IL-10 as an autocrine regulator of CSF secretion by monocytes: disparate effects on GM-CSF and G-CSF secretion.

In previous studies of endogenous granulocyte-macrophage colony-stimulating factor (GM-CSF) and granulocyte colony-stimulating factor (G-CSF) production, we found several differences in the secretion pattern within and between different cell systems; for example, CSF secretion by endothelial cells is not affected by any major downregulatory factors, whereas monocyte CSF secretion is modulated by several mechanisms. In this study, we characterized the factors that inhibit CSF secretion by monocytes. Three cytokines have inhibitory effects: interleukin (IL)-4, IL-10, and IL-13. Among these, IL-4 and IL-10 have higher potency than IL-13. IL-4 and IL-13 affect GM-CSF and G-CSF secretion to the same extent.
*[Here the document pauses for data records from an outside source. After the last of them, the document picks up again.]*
(** C10: the task that Create stores has for "done" and "important" the
    truth values of what the body gives (false when it gives nothing),
    whatever JSON values these are, and the answer is 201 all the same; the
    task that Update stores has for each flag the patch names the truth
    value of what the patch gives; so both keep a list whose tasks all have
    boolean flags that way.  "no" counts as true and 0 as false.  Import
    stores a task with a flag that is not a boolean as it is. *)
Theorem flags_coerced :
  (∀ (e : env) (req : request) (d : disk) (u : string) (b : gmap string json)
     (title : string) (lst : list json),
     authenticate req d = Ret (inr (JStr u)) →
     get_json req = JObj b →
     b !! "title" = Some (JStr title) →
     strip title ≠ ""%string →
     list_of d u = Ret (JArr lst) →
     ∃ task d',
       serve (token_required (api_create_task e)) req d =
         (jsonify [("ok"%string, JBool true); ("task"%string, task)] 201, d') ∧
       list_of d' u = Ret (JArr (task :: lst)) ∧
       field "done" task =
         Some (JBool (truthy (default (JBool false) (b !! "done")))) ∧
       field "important" task =
         Some (JBool (truthy (default (JBool false) (b !! "important")))) ∧
       (Forall bool_flags lst → Forall bool_flags (task :: lst))) ∧
  (∀ (task_id : string) (req : request) (d : disk) (u : string)
     (b : gmap string json) (lst : list json),
     authenticate req d = Ret (inr (JStr u)) →
     list_of d u = Ret (JArr lst) →
     Forall (λ x, is_obj x = true) lst →
     (∃ t, t ∈ lst ∧ has_id task_id t = true) →
     get_json req = JObj b →
     ∃ pre tm post d',
       lst = pre ++ JObj tm :: post ∧
       let t' := JObj (patched b tm) in
       serve (token_required (api_update_task task_id)) req d =
         (jsonify [("ok"%string, JBool true); ("task"%string, t')] 200, d') ∧
       list_of d' u = Ret (JArr (pre ++ t' :: post)) ∧
       (∀ v, b !! "done" = Some v → field "done" t' = Some (JBool (truthy v))) ∧
       (∀ v, b !! "important" = Some v →
          field "important" t' = Some (JBool (truthy v))) ∧
       (Forall bool_flags lst → Forall bool_flags (pre ++ t' :: post))) ∧
  (truthy (JStr "no") = true ∧ truthy (JNum 0) = false) ∧
  (∀ (req : request) (d : disk) (u : string) (lst : list json),
     authenticate req d = Ret (inr (JStr u)) →
     list_of d u = Ret (JArr lst) →
     get_json req =
       JObj {[ "todos"%string :=
                 JArr [JObj {[ "done"%string := JStr "no" ]}] ]} →
     ∃ d',
       serve (token_required api_import) req d = (jsonify ok_true 200, d') ∧
       list_of d' u = Ret (JArr [JObj {[ "done"%string := JStr "no" ]}]) ∧
       ¬ bool_flags (JObj {[ "done"%string := JStr "no" ]})).
Proof.
  split; [|split; [|split]].
  - intros e req d u b title lst Ha Hb Ht Hs Hl.
    apply list_of_obj in Hl as (m & Hm & Hd). eexists _, _.
    rewrite (serve_authenticated _ _ _ _ Ha).
    rewrite (api_create_task_run e u req d b title m lst) by done.
    rewrite bool_decide_eq_false_2 by done.
    split; [done|]. split; [apply list_of_save_same|].
    split; [done|]. split; [done|].
    intros Hall. constructor; [apply new_task_bool_flags | done].
  - intros task_id req d u b lst Ha Hl Hobj Hin Hb.
    destruct (first_match_split task_id lst Hobj Hin)
      as (pre & tm & post & -> & Hpre & Htm).
    apply list_of_obj in Hl as (m & Hm & Hd).
    exists pre, tm, post. eexists. split; [done|]. cbn zeta.
    rewrite (serve_authenticated _ _ _ _ Ha).
    rewrite (api_update_task_found task_id u req d m pre tm post) by done.
    rewrite Hb, py_or_obj, update_fields_obj, bind_ret.
    split; [done|]. split; [apply list_of_save_same|]. cbn [field].
    split; [by intros v Hv; rewrite patched_done, Hv|].
    split; [by intros v Hv; rewrite patched_important, Hv|].
    rewrite !Forall_app, !Forall_cons. intros (? & ? & ?).
    split; [done|]. split; [by apply patched_bool_flags | done].
  - done.
  - intros req d u lst Ha Hl Hb.
    apply list_of_obj in Hl as (m & Hm & Hd). eexists.
    rewrite (serve_authenticated _ _ _ _ Ha).
    rewrite (api_import_run u req d _ m
               [JObj {[ "done"%string := JStr "no" ]}]) by done.
    split; [done|]. split; [apply list_of_save_same|].
    intros [[x Hx] _]. cbn in Hx. rewrite lookup_singleton_eq in Hx. done.
Qed.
In contrast, exogenously added IL-10 has a stronger inhibitory effect on GM-CSF secretion than on G-CSF secretion. We also found that monocytes produce IL-10 with an autocrine downregulatory effect, and that this autocrine IL-10 reaches concentrations at which in most cases only GM-CSF (not G-CSF) secretion is significantly affected. We postulate that the disparate effect of IL-10 on monocyte secretion of the two CSFs reflects their physiological functions, with GM-CSF being mainly a proinflammatory cytokine working in the local compartment and G-CSF functioning mainly as a cell recruiting factor.